AI risk attribution
dpndncY estimates which regions of your codebase were likely AI-generated and co-locates that density with security findings — because AI-assisted code introduces vulnerabilities at a different rate and shape than hand-written code. Attribution is LOC-weighted and runs entirely on your infrastructure; no code leaves your network.
Why attribute AI code
AI coding assistants accelerate output but shift the risk profile: more boilerplate, more plausible-looking but subtly insecure patterns, and less author context.
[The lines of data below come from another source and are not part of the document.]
Lemma feed_spec (samples : list Sample) : forall (c : t) (seen : list Sample),
  input_data c = lastn 20 seen ->
  fst (feed net c samples)
  = map (fun k => if (19 <=? length seen + k)%nat
                  then Some (classify net
                               {| input_data := lastn 20 (seen ++ firstn (S k) samples) |})
                  else None)
        (seq 0 (length samples))
  /\ input_data (snd (feed net c samples)) = lastn 20 (seen ++ samples).
Proof.
  induction samples as [|[[[ear mar] puc] moe] rest IH]; intros c seen Hc.
  - cbn. rewrite app_nil_r. auto.
  - cbn [feed]. rewrite (update_buffer c seen ear mar puc moe Hc).
    specialize (IH {| input_data := lastn 20 (seen ++ [(ear, mar, puc, moe)]) |}
                   (seen ++ [(ear, mar, puc, moe)]) eq_refl).
    destruct (feed net _ rest) as [outs c'']. cbn [fst snd] in *.
    destruct IH as [IH1 IH2]. split.
    + cbn [length seq map]. rewrite Nat.add_0_r. cbn [firstn]. f_equal.
      rewrite IH1, <- seq_shift, map_map. apply map_ext. intro k.
      rewrite length_app. cbn [length].
      replace (length seen + 1 + k)%nat with (length seen + S k)%nat by lia.
      rewrite <- app_assoc. reflexivity.
    + rewrite IH2, <- app_assoc. reflexivity.
Qed.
Knowing where AI density is high lets you weight review and amplify findings in those regions instead of treating every line equally.
The signals
Attribution blends complementary heuristics into a per-file, LOC-weighted score:
| Signal | What it looks at |
|---|---|
| Explicit markers | Assistant attribution in commits/trailers, generated-file headers, tool fingerprints. |
| Structural deviation | Style/structure that deviates from the repository’s human baseline (naming, comment density, idiom). |
| Commit-burst pattern | Large, uniform additions landed in a single burst — the signature of generated blocks. |
| Per-language idiom | Language-specific rules (the engine collects every supported source language) plus generic heuristics. |
How it amplifies findings
AI density feeds the attack-path score: a vulnerability that sits in, or whose exploit path passes through, a high-AI-density region is weighted up — so reachable bugs in the least-reviewed code surface first.
Using it
- UI — AI density is shown per file and overlaid on the findings view.
- API — query AI density by path to gate or report on it.